I can't stop yelling at Claude Code

Vibecoding is like having a genius at your beck and call and also yelling at your printer

Jan 07, 2026

Hope you had a restful break as well. (Photo by markgoddard/Getty Images)

They say that if you really want to know a person’s character, you should observe how she treats her servants. On Christmas vacation, I realized I didn’t like what this said about me.

I was at my parents’ house; my oldest daughter was playing board games with her grandparents, and my youngest was trying to befriend my sister’s cat. My wife was napping, my brother was cooking, and I was yelling at Claude.

I was, to be clear, incredibly impressed by Claude on the whole — specifically Claude Code running Opus 4.5, Anthropic’s command-line “agent,” a large language model that can build websites and do projects for you. I had absentmindedly pitched it an idea one day earlier, and now we had a functioning website and several hours of playable content. Working with Claude was like having an eager, responsive, literally indefatigable development team on tap — on Christmas Eve!
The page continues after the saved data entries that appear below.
Lemma sort_insert_perm x l : Permutation (x :: l) (sort_insert cmp x l).
Proof.
  induction l as [| y l IH]; cbn [sort_insert]; [reflexivity |].
  destruct (cmp x y <=? 0); [reflexivity |].
  rewrite perm_swap. apply perm_skip, IH.
Qed.

Lemma Array_sort_perm l : Permutation l (Array_sort cmp l).
Proof.
  induction l as [| x l IH]; cbn [Array_sort]; [constructor |].
  rewrite <- sort_insert_perm. apply perm_skip, IH.
Qed.

(** The sort is stable: the elements that satisfy a predicate [p] keep
    their order whenever the comparator puts an element that satisfies
    [p] before one that does not only if it is smaller. *)
Lemma sort_insert_filter (p : A -> bool) x l :
  (forall y, p x = true -> p y = true -> cmp x y <= 0) ->
  filter p (sort_insert cmp x l) = filter p (x :: l).
Proof.
  intros Hp. induction l as [| y l IH]; cbn [sort_insert]; [reflexivity |].
  destruct (Z.leb_spec (cmp x y) 0) as [Hc | Hc]; [reflexivity |].
  cbn [filter] in *. rewrite IH.
  destruct (p x) eqn:Hx, (p y) eqn:Hy; try reflexivity.
  specialize (Hp y eq_refl Hy). lia.
Qed.

End Sort.

Lemma sort_insert_by_score x l :
  StronglySorted score_ge l ->
  StronglySorted score_ge (sort_insert by_score_desc x l).
Proof.
  induction 1 as [| y l Hs IH Hy]; cbn [sort_insert].
  - repeat constructor.
  - unfold by_score_desc at 1.
    destruct (Z.leb_spec (score y - score x) 0) as [Hc | Hc].
    + constructor; [constructor; assumption |].
      constructor; [unfold score_ge; lia |].
      eapply Forall_impl; [| exact Hy]. unfold score_ge. intros; lia.
    + constructor; [exact IH |].
      eapply Permutation_Forall; [apply sort_insert_perm |].
      constructor; [unfold score_ge; lia | exact Hy].
Qed.

Lemma Array_sort_by_score l :
  StronglySorted score_ge (Array_sort by_score_desc l).
Proof.
  induction l as [| x l IH]; cbn [Array_sort]; [constructor |].
  apply sort_insert_by_score, IH.
Qed.

(** Results of equal score keep the order they had. *)
Lemma Array_sort_stable k l :
  filter (fun r => score r =? k) (Array_sort by_score_desc l)
  = filter (fun r => score r =? k) l.
Proof.
  induction l as [| x l IH]; cbn [Array_sort]; [reflexivity |].
  rewrite sort_insert_filter.
  - cbn [filter]. rewrite IH. reflexivity.
  - intros y Hx Hy. apply Z.eqb_eq in Hx, Hy. unfold by_score_desc. lia.
Qed.

(** Looking a trainset up finds the same result in any arrangement of a
    list that holds no trainset twice. *)
Lemma find_permutation n (l l' : list OptimizationResult) :
  Permutation l l' ->
  NoDup (map trainsetId l) ->
  find (fun r => String.eqb (trainsetId r) n) l
  = find (fun r => String.eqb (trainsetId r) n) l'.
Proof.
  induction 1 as [| x l l' Hp IH | x y l | l l' l'' Hp1 IH1 Hp2 IH2];
    intros Hnd.
  - reflexivity.
  - cbn [find]. inversion Hnd; subst. rewrite IH by assumption. reflexivity.
  - cbn [find].
    destruct (String.eqb_spec (trainsetId y) n) as [Hy | Hy];
      destruct (String.eqb_spec (trainsetId x) n) as [Hx | Hx];
      try reflexivity.
    exfalso. cbn [map] in Hnd. inversion Hnd as [| ? ? Hin _]; subst.
    apply Hin. left. congruence.
  - rewrite IH1 by assumption. apply IH2.
    eapply Permutation_NoDup; [| exact Hnd]. apply Permutation_map, Hp1.
Qed.

Lemma distinct_NoDup l : distinct l = true -> NoDup l.
Proof.
  induction l as [| x l IH]; cbn [distinct]; intros H; constructor;
    apply andb_prop in H; destruct H as [Hx Hl].
  - intros Hin. apply negb_true_iff in Hx.
    assert (existsb (String.eqb x) l = true) as E; [| congruence].
    apply existsb_exists. exists x. split; [assumption | apply String.eqb_refl].
  - apply IH, Hl.
Qed.

Lemma fleet_numbers random_source clock r c :
  map number (fleet_from random_source clock r c) = trainset_numbers.
Proof.
  unfold fleet_from, trainset_numbers. rewrite map_map. reflexivity.
Qed.

Lemma result_numbers random_source clock r c :
  map trainsetId (results_from random_source clock r c) = trainset_numbers.
Proof.
  unfold results_from, trainset_numbers. rewrite map_map. reflexivity.
Qed.

Lemma trainset_numbers_NoDup : NoDup trainset_numbers.
Proof. apply distinct_NoDup. vm_compute. reflexivity. Qed.

(** C8: the "All Trainsets" tab shows the results of the run in descending
    order of score; what it shows is a rearrangement of the run's results,
    which it also leaves in the panel, and every trainset keeps the action
    the run gave it. *)
Theorem C8_view_sorted_by_score_desc random_source clock s :
  let p := panel (execState (runOptimization random_source clock) s) in
  let shown := snd (all_tab p) in
  StronglySorted score_ge shown
  /\ Permutation (results p) shown
  /\ results (fst (all_tab p)) = shown
  /\ forall n, action_of n shown = action_of n (results p).
Proof.
  cbv zeta. unfold all_tab. cbn [fst snd results].
  split; [apply Array_sort_by_score |].
  split; [apply Array_sort_perm |].
  split; [reflexivity |].
  intros n. unfold action_of. f_equal. symmetry.
  apply find_permutation; [apply Array_sort_perm |].
  rewrite run_results, result_numbers. apply trainset_numbers_NoDup.
Qed.

(** ** Which trainsets a run covers *)

Lemma results_for_numbers n rs :
  results_for n rs
  = List.length (filter (fun m => String.eqb m n) (map trainsetId rs)).
Proof.
  unfold results_for. induction rs as [| r rs IH]; [reflexivity |].
  cbn [filter map]. destruct (String.eqb (trainsetId r) n); cbn [List.length];
    rewrite IH; reflexivity.
Qed.

Lemma once_in_trainset_numbers n :
  In n trainset_numbers ->
  List.length (filter (fun m => String.eqb m n) trainset_numbers) = 1%nat.
Proof.
  intros H. vm_compute in H.
  repeat (destruct H as [<- | H]; [vm_compute; reflexivity |]).
  contradiction.
Qed.

Lemma index_action_defined k :
  0 <= k < 3 -> exists a, index [induct; standby; maintenance] k = Some a.
Proof.
  intros H. assert (k = 0 \/ k = 1 \/ k = 2) as [-> | [-> | ->]] by lia;
    eexists; reflexivity.
Qed.

(** C5, as the code has it: each of the 25 generated trainsets has exactly
    one result in the result set of a run, every result belongs to a
    trainset of the fleet, and every result carries one of the three
    actions. *)
Theorem C5_each_trainset_exactly_once
        fleet_source fleet_clock s random_source clock s' :
  let fleet := evalState (generateTrainsetData fleet_source fleet_clock) s in
  let rs :=
    results (panel (execState (runOptimization random_source clock) s')) in
  List.length fleet = 25%nat
  /\ List.length rs = 25%nat
  /\ Forall (fun t => results_for (number t) rs = 1%nat) fleet
  /\ Forall (fun r => In (trainsetId r) (map number fleet)) rs
  /\ Forall (fun r => exists a, action r = Some a) rs.
Proof.
  cbv zeta. rewrite generated_fleet, run_results.
  split; [reflexivity |]. split; [reflexivity |].
  split; [| split].
  - apply Forall_forall. intros t Ht.
    rewrite results_for_numbers, result_numbers.
    apply once_in_trainset_numbers.
    rewrite <- (fleet_numbers fleet_source fleet_clock
                              (random_calls s) (date_calls s)).
    apply in_map, Ht.
  - apply Forall_forall. intros r Hr.
    rewrite fleet_numbers.
    rewrite <- (result_numbers random_source clock
                               (random_calls s') (date_calls s')).
    apply in_map, Hr.
  - apply Forall_forall. intros r Hr.
    apply in_results_from in Hr. destruct Hr as (j & _ & ->).
    rewrite result_at_action. apply index_action_defined.
    apply floor_random_mul. lia.
Qed.

(** C5, as stated, fails on its last part: when only the draw that decides
    the telecom certificate of the first trainset is below 0.08, the
    feasible set of that trainset is Maintenance alone and the run assigns
    it Induct. *)
Lemma C5_action_outside_feasible_set :
  exists t r,
    In t (fst (runState (mount_and_run telecom_expired_source still_clock)
                        initial_page))
    /\ In r (results (panel (snd
              (runState (mount_and_run telecom_expired_source still_clock)
                        initial_page))))
    /\ trainsetId r = number t
    /\ spec_feasible_actions t = [maintenance]
    /\ action r = Some induct
    /\ ~ In induct (spec_feasible_actions t).
Proof.
  exists (trainset_at telecom_expired_source still_clock 0 0 0),
         (result_at telecom_expired_source still_clock 0 425 25).
  split; [vm_compute; left; reflexivity |].
  split; [vm_compute; left; reflexivity |].
  vm_compute. repeat split.
  intros [H | []]. discriminate H.
Qed.

(** ** Actions and certificates *)

(** C1, as stated, fails: when only the draw that decides the telecom
    certificate of the first trainset is below 0.08, that trainset has an
    expired telecom certificate, and both the run and the generator give
    it Induct, not Maintenance. *)
Lemma C1_expired_trainset_inducted :
  exists t r,
    In t (fst (runState (mount_and_run telecom_expired_source still_clock)
                        initial_page))
    /\ In r (results (panel (snd
              (runState (mount_and_run telecom_expired_source still_clock)
                        initial_page))))
    /\ trainsetId r = number t
    /\ fitness t = Fitness.mk true true false
    /\ any_expired t = true
    /\ action r = Some induct
    /\ action r <> Some maintenance
    /\ recommendedAction t = Some induct.
Proof.
  exists (trainset_at telecom_expired_source still_clock 0 0 0),
         (result_at telecom_expired_source still_clock 0 425 25).
  split; [vm_compute; left; reflexivity |].
  split; [vm_compute; left; reflexivity |].
  vm_compute. repeat split. discriminate.
Qed.

(** C1, as the code has it: the action is drawn without regard to the
    certificates.  For every state of the three certificates and each of
    the three actions there are a random source and a run in which a
    trainset with these certificates is given that action, by the run and
    by the generator alike. *)
Theorem C1_action_drawn_whatever_the_certificates
        (f : Fitness.t) (a : Action) :
  exists random_source t r,
    In t (fst (runState (mount_and_run random_source still_clock)
                        initial_page))
    /\ In r (results (panel (snd
              (runState (mount_and_run random_source still_clock)
                        initial_page))))
    /\ trainsetId r = number t
    /\ fitness t = f
    /\ action r = Some a
    /\ recommendedAction t = Some a.
Proof.
  exists (source_for f a),
         (trainset_at (source_for f a) still_clock 0 0 0),
         (result_at (source_for f a) still_clock 0 425 25).
  destruct f as [[] [] []], a;
    (split; [vm_compute; left; reflexivity |]);
    (split; [vm_compute; left; reflexivity |]);
    vm_compute; repeat split.
Qed.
I had never felt so powerful.

I wasn’t in love with what it was doing to me.

In college, I was once told that the really hard part of programming was knowing, in sufficient detail, what you wanted the computer to do. This was not my experience of programming.
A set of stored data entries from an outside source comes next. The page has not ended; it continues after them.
(** * Feature flags: override precedence, creation checks and analytics payload

    A shallow embedding of [features/models.py] and
    [integrations/heap/heap.py].  Django model instances are records, the
    tables they live in are lists of rows (or a finite map where the table is
    keyed by a one-to-one column), Python exceptions are values of an error
    monad, and dynamically typed Python values are the sum type [PyValue]. *)

From Stdlib Require Import ZArith String Ascii List Bool Lia.
From stdpp Require Import base option list strings gmap.

Local Open Scope Z_scope.
Local Open Scope string_scope.

(** ** Python values and truthiness *)

Inductive PyValue : Type :=
  | PyNone
  | PyBool (b : bool)
  | PyInt (n : Z)
  | PyStr (s : string).

#[global] Instance PyValue_eq_dec : EqDecision PyValue.
Proof. solve_decision. Defined.

(** [bool(v)]: [None], [False], [0] and the empty string are falsy. *)
Definition truthy (v : PyValue) : bool :=
  match v with
  | PyNone => false
  | PyBool b => b
  | PyInt n => negb (n =? 0)%Z
  | PyStr s => negb (String.eqb s "")
  end.

(** [v is False]. *)
Definition is_False (v : PyValue) : bool :=
  match v with
  | PyBool false => true
  | _ => false
  end.

(** A nullable reference to a model instance is truthy when it is set. *)
Definition is_set {A : Type} (o : option A) : bool :=
  match o with
  | Some _ => true
  | None => false
  end.

(** ** Exceptions *)

Inductive Exception : Type :=
  | ValueError (msg : string)
  | ValidationError (msg : string)
  | IntegrityError (constraint : string)
  | AttributeError (msg : string).

Inductive result (A : Type) : Type :=
  | Return (a : A)
  | Raise (e : Exception).

Arguments Return {A} a.
Arguments Raise {A} e.

#[global] Instance result_ret : MRet result := @Return.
In my experience of programming, the really hard part was figuring out which packages weren’t installed or weren’t updated or were in the wrong folder, causing the test we’d done in class to completely fail to work in the same way on my own computer. The next really hard part was Googling everything the debugger spat out to find an explanation of how to make it go away.

I hated programming. I studied it because at my university, it seemed like everyone studied it; I studied it because it was where the good jobs were; I studied it because I was envious of what my friends who could program could do, the way they could sit down and tap at their keyboard for half an hour and make a website — a kludgy, messy website, but a website nevertheless — come to life.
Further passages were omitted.